Inria automn school "High Performance Numerical Simulation": StarPU Tutorial - Bordeaux, November, 7th 2019
Table of Contents
This tutorial is part of the Inria automn school "High Performance Numerical Simulation" taking place in Bordeaux on November, 4th-8th 2019 The slides are available as PDF.
Connection to the platform
The work will be done
on PlaFRIM.
We'll rely on ssh to connect to the platform. You have received on
Thursday October 31 an email from PlaFRIM support with instructions
to connect to the machine, together with a password.

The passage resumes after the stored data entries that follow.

(** X18.  What [extractConversationUuid] returns.  It returns [null]
    when the file cannot be read.  An id that it returns is not empty,
    is made of the characters a-f, 0-9 and the dash, and stands in the
    content of the file behind the address of a chat. *)
Theorem extractConversationUuid_sound :
  extractConversationUuid None = None ∧
  ∀ content id, extractConversationUuid (Some content) = Some id →
    id ≠ "" ∧
    Forall (λ c, is_id_char c = true) (list_ascii_of_string id) ∧
    ∃ before after, content = before +:+ chatAddress +:+ id +:+ after.
Proof.
  split; [done|]. intros content id. unfold extractConversationUuid.
  destruct (first_match (list_ascii_of_string content)) as [group|] eqn:Hm;
    [|done].
  destruct (truthy_string (Some (string_of_list_ascii group))) eqn:Ht;
    [|done].
  intros [= <-].
  apply first_match_sound in Hm as (Hne & Hid & before & after & Hs).
  split_and!.
  - by apply RenderProperties.truthy_Some.
  - by rewrite list_ascii_of_string_of_list_ascii.
  - exists (string_of_list_ascii before), (string_of_list_ascii after).
    rewrite <- (string_of_list_ascii_of_string content), Hs.
    rewrite !string_app. by rewrite string_of_list_ascii_of_string.
Qed.

Lemma extractConversationUuid_sound_witness :
  let content := "see https://claude.ai/chat/12ab-34cd for details" in
  extractConversationUuid (Some content) = Some "12ab-34cd" ∧
  "12ab-34cd" ≠ "" ∧
  ∃ before after,
    content = before +:+ chatAddress +:+ "12ab-34cd" +:+ after.
Proof.
  intros content. split; [reflexivity|].
  destruct (proj2 extractConversationUuid_sound content "12ab-34cd" eq_refl)
    as (Hne & _ & Hin).
  split; [exact Hne|exact Hin].
Defined.

(** X19.  [extractConversationUuid] reads back the link that [generate]
    writes.  For a conversation whose uuid is not empty and is made of
    the characters a-f, 0-9 and the dash, as the uuids of the export
    are, and a document that ends with the line of the link and in
    which the address of a chat does not occur before that line, the
    id read from the document is the uuid of the conversation. *)
Theorem extractConversationUuid_reads_link (c : conversation)
  (id before : string) :
  uuid c = Some id → id ≠ "" →
  Forall (λ c, is_id_char c = true) (list_ascii_of_string id) →
  includes chatAddress before = false →
  extractConversationUuid (Some (before +:+ originalLink c)) = Some id.
Proof.
  intros Hid Hne Hchars Hbefore. unfold extractConversationUuid.
  assert (first_match (list_ascii_of_string (before +:+ originalLink c)) =
          Some (list_ascii_of_string id)) as ->.
  { unfold originalLink. rewrite Hid. simpl interpolate.
    change "Original conversation: https://claude.ai/chat/"
      with ("Original conversation: " +:+ chatAddress).
    rewrite !chars_app.
    change (list_ascii_of_string "Original conversation: ")
      with ("O"%char :: list_ascii_of_string "riginal conversation: ").
    rewrite <- !app_assoc, <- app_comm_cons.
    rewrite first_match_skip; [|done|].
    - rewrite app_comm_cons.
      change ("O"%char :: list_ascii_of_string "riginal conversation: ")
        with (list_ascii_of_string "Original conversation: ").
      rewrite first_match_label, first_match_unfold, match_address_closed.
      rewrite take_app_length' by done.
      rewrite bool_decide_eq_true_2 by done.
      rewrite drop_app_length' by done.
      rewrite take_while_all; [| done | by vm_compute].
      destruct (list_ascii_of_string id) as [|x l] eqn:Hl; [|done].
      exfalso. apply Hne.
      by rewrite <- (string_of_list_ascii_of_string id), Hl.
    - intros Hin. vm_compute in Hin.
      repeat (apply elem_of_cons in Hin as [Hin|Hin]; [discriminate Hin|]).
      by apply elem_of_nil in Hin. }
  rewrite string_of_list_ascii_of_string.
  by rewrite (proj2 (RenderProperties.truthy_Some id) Hne).
Qed.

Lemma extractConversationUuid_reads_link_witness :
  let c := {| uuid := Some "0a1b2c3d-4e5f-6789-abcd-ef0123456789";
              name := Some "Test Conversation";
              created_at := None; updated_at := None; account := None;
              chat_messages := None; processed := None;
              markdownPath := None |} in
  let before :=
    "# Test Conversation" +:+ lineFeed +:+ lineFeed +:+ "--- " +:+ lineFeed in
  includes chatAddress before = false ∧
  extractConversationUuid (Some (before +:+ originalLink c)) =
    Some "0a1b2c3d-4e5f-6789-abcd-ef0123456789".
Proof.
  intros c before. split; [reflexivity|].
  refine (extractConversationUuid_reads_link c
            "0a1b2c3d-4e5f-6789-abcd-ef0123456789" before eq_refl _ _
            eq_refl); [done|].
  apply Forall_forall. intros x Hx. vm_compute in Hx.
  repeat (apply elem_of_cons in Hx as [->|Hx]; [reflexivity|]).
  by apply elem_of_nil in Hx.
Defined.

End FileUtilsProperties.

Module FileNameProperties.
Import Js MarkdownGenerator AppController FileUtils.

(** X20.  The two functions that name the file of a conversation.
    [generateFilename] of fileUtils gives the name that the render phase
    of [AppController] builds, unless the conversation has a name whose
    slug is empty, as a name made of punctuation is: there the render
    phase puts the uuid in the place of the slug and [generateFilename]
    leaves the place empty, so that it gives one and the same name to
    all such conversations created in the same second. *)
Theorem generateFilename_agreement (Date_parse : string → option date)
  (now : date) :
  (∀ c, truthy_string (name c) = false ∨
        slug (interpolate (name c)) ≠ "" →
        generateFilename Date_parse now c = outputFilename Date_parse now c) ∧
  (∀ c, truthy_string (name c) = true →
        slug (interpolate (name c)) = "" →
        generateFilename Date_parse now c =
          (λ d, timestamp d +:+ "_.md") <$> createdDate Date_parse now c ∧
        outputFilename Date_parse now c =
          (λ d, timestamp d +:+ "_" +:+ interpolate (uuid c) +:+ ".md") <$>
            createdDate Date_parse now c) ∧
  (∀ c1 c2, truthy_string (name c1) = true →
            truthy_string (name c2) = true →
            slug (interpolate (name c1)) = "" →
            slug (interpolate (name c2)) = "" →
            created_at c1 = created_at c2 →
            generateFilename Date_parse now c1 =
              generateFilename Date_parse now c2).
Proof.
  split_and!.
  - intros c Hc. unfold generateFilename, outputFilename, createdDate,
      nameSlug.
    destruct (truthy_string (name c)) eqn:Hname; [|done].
    destruct Hc as [?|Hslug]; [done|].
    by rewrite (proj2 (RenderProperties.truthy_Some _) Hslug).
  - intros c Hname Hslug. unfold generateFilename, outputFilename,
      createdDate, nameSlug.
    rewrite Hname, Hslug. simpl.
    by destruct (if truthy_string (created_at c)
                 then Date_parse (interpolate (created_at c))
                 else Some now).
  - intros c1 c2 H1 H2 Hs1 Hs2 Hcreated. unfold generateFilename.
    by rewrite H1, H2, Hs1, Hs2, Hcreated.
Qed.

Lemma append_assoc (a b c : string) : (a +:+ b) +:+ c = a +:+ b +:+ c.
Proof.
  induction a as [|x a IH]; [done|].
  change (String x ((a +:+ b) +:+ c) = String x (a +:+ b +:+ c)).
  by rewrite IH.
Qed.

Local Open Scope Z_scope.

Lemma tenths_bounds size unit :
  0 < unit →
  2 * Z.abs (10 * size - unit * tenths size unit) ≤ unit.
Proof.
  intros Hunit. unfold tenths.
  pose proof (Z.div_mod (20 * size + unit) (2 * unit)) as Hdm.
  pose proof (Z.mod_pos_bound (20 * size + unit) (2 * unit)) as Hmod.
  lia.
Qed.

Lemma tenths_range size unit lo hi :
  0 < unit → lo * unit ≤ size → size < hi * unit →
  10 * lo ≤ tenths size unit ≤ 10 * hi.
Proof.
  intros Hunit Hlo Hhi. unfold tenths. split.
  - apply Z.div_le_lower_bound; [lia|].
    replace (2 * unit * (10 * lo)) with (20 * (lo * unit)) by ring. lia.
  - apply Z.lt_succ_r, Z.div_lt_upper_bound; [lia|].
    replace (2 * unit * Z.succ (10 * hi))
      with (20 * (hi * unit) + 2 * unit) by ring.
    lia.
Qed.

(** X21.  [formatFileSize] on a whole number of bytes.  Below 1024 it
    prints the number itself.  From there on it prints a number of
    tenths of the unit, KB below 1024 KB, MB below 1024 MB and GB
    above, and what it prints is not further than a twentieth of the
    unit from the size.  The number printed in KB and in MB goes from
    1.0 up to 1024.0: the last 51 sizes below 1 MB are printed as
    [1024.0 KB]. *)
Theorem formatFileSize_rounds (size : Z) :
  (size < 1024 → formatFileSize size = decimal size +:+ " bytes") ∧
  (∀ unit suffix,
     (unit = 1024 ∧ suffix = " KB" ∧ 1024 ≤ size < 1024 * 1024) ∨
     (unit = 1024 * 1024 ∧ suffix = " MB" ∧
      1024 * 1024 ≤ size < 1024 * 1024 * 1024) ∨
     (unit = 1024 * 1024 * 1024 ∧ suffix = " GB" ∧
      1024 * 1024 * 1024 ≤ size) →
     ∃ n, formatFileSize size =
            decimal (n / 10) +:+ "." +:+ decimal (n mod 10) +:+ suffix ∧
          10 ≤ n ∧ (suffix ≠ " GB" → n ≤ 10240) ∧
          2 * Z.abs (10 * size - unit * n) ≤ unit) ∧
  (1048525 ≤ size < 1048576 → formatFileSize size = "1024.0 KB").
Proof.
  split_and!.
  - intros Hsmall. unfold formatFileSize.
    by rewrite (proj2 (Z.ltb_lt _ _) Hsmall).
  - intros unit suffix Hcases. exists (tenths size unit).
    unfold formatFileSize, toFixed1.
    destruct Hcases as [(-> & -> & Hlo & Hhi)|[(-> & -> & Hlo & Hhi)|
                        (-> & -> & Hlo)]].
    + rewrite (proj2 (Z.ltb_ge _ _)) by lia.
      rewrite (proj2 (Z.ltb_lt _ _)) by lia.
      pose proof (tenths_range size 1024 1 1024). split_and!.
      * by rewrite !append_assoc.
      * lia.
      * lia.
      * apply tenths_bounds. lia.
    + rewrite (proj2 (Z.ltb_ge _ _)) by lia.
      rewrite (proj2 (Z.ltb_ge size (1024 * 1024))) by lia.
      rewrite (proj2 (Z.ltb_lt _ _)) by lia.
      pose proof (tenths_range size (1024 * 1024) 1 1024). split_and!.
      * by rewrite !append_assoc.
      * lia.
      * lia.
      * apply tenths_bounds. lia.
    + rewrite (proj2 (Z.ltb_ge _ _)) by lia.
      rewrite (proj2 (Z.ltb_ge size (1024 * 1024))) by lia.
      rewrite (proj2 (Z.ltb_ge size (1024 * 1024 * 1024))) by lia.
      pose proof (tenths_range size (1024 * 1024 * 1024) 1 (size + 1)).
      split_and!.
      * by rewrite !append_assoc.
      * nia.
      * done.
      * apply tenths_bounds. lia.
  - intros [Hlo Hhi]. unfold formatFileSize, toFixed1.
    rewrite (proj2 (Z.ltb_ge _ _)) by lia.
    rewrite (proj2 (Z.ltb_lt _ _)) by lia.
    assert (tenths size 1024 = 10240) as ->; [|reflexivity].
    unfold tenths. symmetry.
    apply (Z.div_unique _ _ _ (20 * size + 1024 - 2 * 1024 * 10240)); lia.
Qed.

Lemma formatFileSize_rounds_witness :
  1024 ≤ 1536 < 1024 * 1024 ∧
  formatFileSize 1536 = "1.5 KB" ∧
  ∃ n, formatFileSize 1536 =
         decimal (n / 10) +:+ "." +:+ decimal (n mod 10) +:+ " KB" ∧
       2 * Z.abs (10 * 1536 - 1024 * n) ≤ 1024.
Proof.
  assert (1024 ≤ 1536 < 1024 * 1024) as Hrange by lia.
  split; [exact Hrange|]. split; [reflexivity|].
  destruct (proj1 (proj2 (formatFileSize_rounds 1536)) 1024 " KB")
    as (n & Hprint & _ & _ & Hclose).
  { left. split; [done|]. split; [done|exact Hrange]. }
  exists n. split; [exact Hprint|exact Hclose].
Defined.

They must look
like the following lines where <myname>
is to be
changed according to your login instructions.
$ ssh hpcs-<myname>@formation.plafrim.fr $ ssh plafrim
These two steps can be gathered into a single step. To do so, you can
add the following lines in your .ssh/config
file,
where <myname>
is to be changed according to your login
instructions.
Host plafrim-hpcs ForwardAgent yes ForwardX11 yes User hpcs-<myname> ProxyCommand ssh -T -q -o "ForwardAgent yes" -l hpcs-<myname> formation.plafrim.fr 'ssh-add -t 1 && nc plafrim 22'
Then to log on to the platform, you can use ssh -X plafrim-hpcs
or ssh -Y
plafrim-hpcs
. In some cases, ssh -Y
may create problems
asking for a key. Then change to ssh -X
.
$ ssh -X plafrim-hpcs
$ ssh -Y plafrim-hpcs % can create problems with some environments
All the files needed in the following sections are available in this archive. You can get the file directly from the platform using the following command.
$ wget https://starpu.gitlabpages.inria.fr/tutorials/2019-11-HPNS-Inria/material.tgz
Setup of the environment with Guix
One of the objective of this school is to allow you mastering your environment. We will use Guix to handle that. Guix is an advanced distribution of the GNU operating system developed by the GNU Project, which respects the freedom of computer users. It is a transactional package manager, with support for per-user package installations. Users can install their own packages without interfering with each other, yet without unnecessarily increasing disk usage or rebuilding every package.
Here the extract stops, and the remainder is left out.